══ Provided data

(* ===== verification/Feedback.v ===== *)
(** * The feedback loop, end to end

    The event processor running on the PostgreSQL repositories: what a bounce
    or a complaint of the provider changes for later sends. *)
From stdpp Require Import base gmap strings list.
From Stdlib Require Import ZArith String Lia.
From S2P Require Import Prelude GoMonad Domain Ports Suppression EventProcessor Postgres.

Section Wired.
Context `{GoStd}.

(** The processor as [cmd/server] wires it, without webhooks. *)
Definition pg_processor : EventProcessor Sys := {|
  ep_rt := sys_runtime;
  ep_emails := EmailRepo;
  ep_suppression := SuppressionRepo;
  ep_webhookService := None;
|}.

(** A fault-free run of [Process] on an accepted event: the status is updated
    and the event recorded, then the suppression step runs. *)
Lemma Process_run s event email status :
  sys_faults s = [] ->
  GetByProviderMessageID (pe_ProviderMessageID event) s = (Ok email, s) ->
  sys_emails s !! em_ID email = Some email ->
  mapEventToStatus (pe_Type event) = Some status ->
  isValidTransition (em_Status email) status = true ->
  exists s2, sys_faults s2 = [] /\ sys_global s2 = sys_global s /\ sys_workspace s2 = sys_workspace s /\
    status_of s2 = <[em_ID email := status]> (status_of s) /\
    Process pg_processor event s = (Ok tt, (handleSuppression pg_processor event email s2).2).
Proof.
  intros Hf Hl He Hm Hv. unfold Process. simpl.
  unfold bind at 1. rewrite Hl, Hm, Hv. simpl.
  unfold bind at 1. unfold UpdateStatus. rewrite no_faults_stmt, He by done.
  rewrite bool_decide_eq_true_2 by done. simpl.
  unfold bind at 1. unfold add_event, NewV7, Now, total, bind. simpl.
  unfold AddEvent. rewrite no_faults_stmt by done. simpl.
  eexists. split; [|split; [|split; [|split; [|reflexivity]]]]; try done.
  unfold status_of. simpl. by rewrite fmap_insert.
Qed.

(** The suppression check reads the two tables only. *)
Lemma IsSuppressed_ext s s' wsID a :
  sys_faults s = [] -> sys_faults s' = [] ->
  active_global s' a = active_global s a -> active_workspace s' wsID a = active_workspace s wsID a ->
  (IsSuppressed wsID a s').1 = (IsSuppressed wsID a s).1.
Proof.
  intros Hf Hf' Hg Hw. unfold IsSuppressed. rewrite !no_faults_stmt by done. simpl.
  unfold suppression_reason. by rewrite Hg, Hw.
Qed.
End Wired.

(** a hard bounce stops later mail: when the provider reports a hard bounce
    of an email whose recipient is stored in canonical form, processing the
    event succeeds and afterwards the recipient is globally suppressed: the
    pre-send check of every workspace answers yes with reason [hard_bounce]. *)
Theorem hard_bounce_suppresses `{GoStd} s event email detail wsID :
  sys_faults s = [] ->
  GetByProviderMessageID (pe_ProviderMessageID event) s = (Ok email, s) ->
  sys_emails s !! em_ID email = Some email ->
  pe_Type event = EventBounced -> pe_BounceDetail event = Some detail -> bd_BounceType detail = "hard" ->
  isValidTransition (em_Status email) StatusBounced = true ->
  CanonicalRecipientAddress (em_RecipientEmail email) = em_RecipientEmail email ->
  exists s', Process pg_processor event s = (Ok tt, s') /\
    status_of s' !! em_ID email = Some StatusBounced /\
    (IsSuppressed wsID (CanonicalRecipientAddress (em_RecipientEmail email)) s').1 = Ok (true, "hard_bounce").
Proof.
  intros Hf Hl He Ht Hd Hh Hv Hc.
  destruct (Process_run s event email StatusBounced) as (s2 & Hf2 & Hg & Hw & Hs & ->); try done.
  { by rewrite Ht. }
  eexists. split; [done|]. unfold handleSuppression, NewV7, Now, total, bind.
  rewrite Ht, Hd, (bool_decide_eq_true_2 _ Hh). simpl. unfold AddGlobal.
  rewrite no_faults_stmt by done. simpl.
  change (status_of (set_global _ _)) with (status_of s2). rewrite Hs, lookup_insert_eq. split; [done|].
  unfold IsSuppressed. rewrite no_faults_stmt by done. unfold suppression_reason, active_global. simpl.
  rewrite Hc, lookup_insert_eq. by destruct (sys_global s2 !! em_RecipientEmail email).
Qed.

(** the suppression row of a bounce or a complaint is keyed by the address
    as the sender wrote it, while every check looks up the canonical (lower
    case, trimmed) address: for an email whose recipient is not in canonical
    form no provider event, whatever it says, changes the answer of the
    suppression check for that recipient. *)
Theorem feedback_misses_uncanonical `{GoStd} s event email wsID status :
  sys_faults s = [] ->
  GetByProviderMessageID (pe_ProviderMessageID event) s = (Ok email, s) ->
  sys_emails s !! em_ID email = Some email ->
  mapEventToStatus (pe_Type event) = Some status ->
  isValidTransition (em_Status email) status = true ->
  CanonicalRecipientAddress (em_RecipientEmail email) <> em_RecipientEmail email ->
  exists s', Process pg_processor event s = (Ok tt, s') /\
    (IsSuppressed wsID (CanonicalRecipientAddress (em_RecipientEmail email)) s').1 =
    (IsSuppressed wsID (CanonicalRecipientAddress (em_RecipientEmail email)) s).1.
Proof.
  intros Hf Hl He Hm Hv Hc.
  destruct (Process_run s event email status) as (s2 & Hf2 & Hg & Hw & _ & ->); try done.
  eexists. split; [done|]. set (a := CanonicalRecipientAddress _) in *.
  assert (Hag : active_global s2 a = active_global s a) by (unfold active_global; by rewrite Hg).
  assert (Haw : active_workspace s2 wsID a = active_workspace s wsID a) by (unfold active_workspace; by rewrite Hw).
  unfold handleSuppression, NewV7, Now, total, bind.
  destruct (pe_Type event); simpl; try (by apply IsSuppressed_ext).
  - destruct (pe_BounceDetail event) as [d|]; simpl; [|by apply IsSuppressed_ext].
    destruct (negb _); simpl; [by apply IsSuppressed_ext|].
    unfold AddGlobal. rewrite no_faults_stmt by done. simpl.
    apply IsSuppressed_ext; [done..| |exact Haw].
    rewrite <- Hag. unfold active_global. simpl. by rewrite lookup_insert_ne.
  - unfold AddWorkspace. rewrite no_faults_stmt by done. simpl.
    destruct (workspace_upsert _ _ _); simpl; apply IsSuppressed_ext; try done.
    rewrite <- Haw. unfold active_workspace. simpl. by rewrite lookup_insert_ne by congruence.
Qed.

(** ** Concrete runs *)

Definition sample_sys (e : Email) : Sys := set_emails (fun _ => {[em_ID e := e]}) empty_sys.

Definition sample_event (t : ProviderEventType) (bounce : string) : ProviderEvent :=
  {| pe_Type := t; pe_ProviderMessageID := "ses-1"; pe_Timestamp := 500; pe_RawPayload := "{}";
     pe_BounceDetail := Some {| bd_BounceType := bounce; bd_DiagnosticCode := "550"; bd_Recipients := [] |};
     pe_ComplaintDetail := None |}.

Lemma Process_forward_witness :
  let G := ascii_std in
  let s := sample_sys (sample_email StatusSent "user@x.io") in
  rtc (table_step (fun from to => isValidTransition from to = true)) (status_of s)
      (status_of (Process pg_processor (sample_event EventBounced "hard") s).2).
Proof.
  intros G s. apply (Process_forward pg_processor status_of (sample_event EventBounced "hard"));
    try apply _. discriminate.
Defined.

Lemma ProcessDirect_life_witness :
  let G := ascii_std in
  let s := sample_sys (sample_email StatusSent "user@x.io") in
  rtc (table_step life) (status_of s)
    (status_of (ProcessDirect pg_processor (sample_email StatusSent "user@x.io")
                  (sample_event EventOpened "")  s).2).
Proof.
  intros G s. apply (ProcessDirect_life pg_processor status_of); try apply _. discriminate.
Defined.

Lemma Process_duplicate_witness :
  let G := ascii_std in
  let s := sample_sys (sample_email StatusBounced "user@x.io") in
  Process pg_processor (sample_event EventDelivered "") s = (Ok tt, s).
Proof.
  intros G s.
  apply (Process_duplicate pg_processor (sample_event EventDelivered "") StatusDelivered
           (sample_email StatusBounced "user@x.io") s s).
  - reflexivity.
  - vm_compute. reflexivity.
  - apply rtc_once. by apply life_event.
Defined.

Lemma hard_bounce_suppresses_witness :
  let G := ascii_std in
  let s := sample_sys (sample_email StatusSent "user@x.io") in
  exists s', Process pg_processor (sample_event EventBounced "hard") s = (Ok tt, s') /\
    status_of s' !! 42%N = Some StatusBounced /\
    (IsSuppressed 99 "user@x.io" s').1 = Ok (true, "hard_bounce").
Proof.
  intros G s.
  apply (hard_bounce_suppresses s (sample_event EventBounced "hard") (sample_email StatusSent "user@x.io")
           {| bd_BounceType := "hard"; bd_DiagnosticCode := "550"; bd_Recipients := [] |} 99);
    vm_compute; reflexivity.
Defined.

Lemma feedback_misses_uncanonical_witness :
  let G := ascii_std in
  let s := sample_sys (sample_email StatusSent "User@X.io") in
  exists s', Process pg_processor (sample_event EventBounced "hard") s = (Ok tt, s') /\
    (IsSuppressed 99 "user@x.io" s').1 = (IsSuppressed 99 "user@x.io" s).1.
Proof.
  intros G s.
  apply (feedback_misses_uncanonical s (sample_event EventBounced "hard")
           (sample_email StatusSent "User@X.io") 99 StatusBounced); try (vm_compute; reflexivity).
  vm_compute. discriminate.
Defined.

════

Nothing beyond the lines from the start of the entries through the line with "active_global s' a" should appear. Repeat those lines exactly, both ends included.

(* ===== verification/Feedback.v ===== *)
(** * The feedback loop, end to end

    The event processor running on the PostgreSQL repositories: what a bounce
    or a complaint of the provider changes for later sends. *)
From stdpp Require Import base gmap strings list.
From Stdlib Require Import ZArith String Lia.
From S2P Require Import Prelude GoMonad Domain Ports Suppression EventProcessor Postgres.

Section Wired.
Context `{GoStd}.

(** The processor as [cmd/server] wires it, without webhooks. *)
Definition pg_processor : EventProcessor Sys := {|
  ep_rt := sys_runtime;
  ep_emails := EmailRepo;
  ep_suppression := SuppressionRepo;
  ep_webhookService := None;
|}.

(** A fault-free run of [Process] on an accepted event: the status is updated
    and the event recorded, then the suppression step runs. *)
Lemma Process_run s event email status :
  sys_faults s = [] ->
  GetByProviderMessageID (pe_ProviderMessageID event) s = (Ok email, s) ->
  sys_emails s !! em_ID email = Some email ->
  mapEventToStatus (pe_Type event) = Some status ->
  isValidTransition (em_Status email) status = true ->
  exists s2, sys_faults s2 = [] /\ sys_global s2 = sys_global s /\ sys_workspace s2 = sys_workspace s /\
    status_of s2 = <[em_ID email := status]> (status_of s) /\
    Process pg_processor event s = (Ok tt, (handleSuppression pg_processor event email s2).2).
Proof.
  intros Hf Hl He Hm Hv. unfold Process. simpl.
  unfold bind at 1. rewrite Hl, Hm, Hv. simpl.
  unfold bind at 1. unfold UpdateStatus. rewrite no_faults_stmt, He by done.
  rewrite bool_decide_eq_true_2 by done. simpl.
  unfold bind at 1. unfold add_event, NewV7, Now, total, bind. simpl.
  unfold AddEvent. rewrite no_faults_stmt by done. simpl.
  eexists. split; [|split; [|split; [|split; [|reflexivity]]]]; try done.
  unfold status_of. simpl. by rewrite fmap_insert.
Qed.

(** The suppression check reads the two tables only. *)
Lemma IsSuppressed_ext s s' wsID a :
  sys_faults s = [] -> sys_faults s' = [] ->
  active_global s' a = active_global s a -> active_workspace s' wsID a = active_workspace s wsID a ->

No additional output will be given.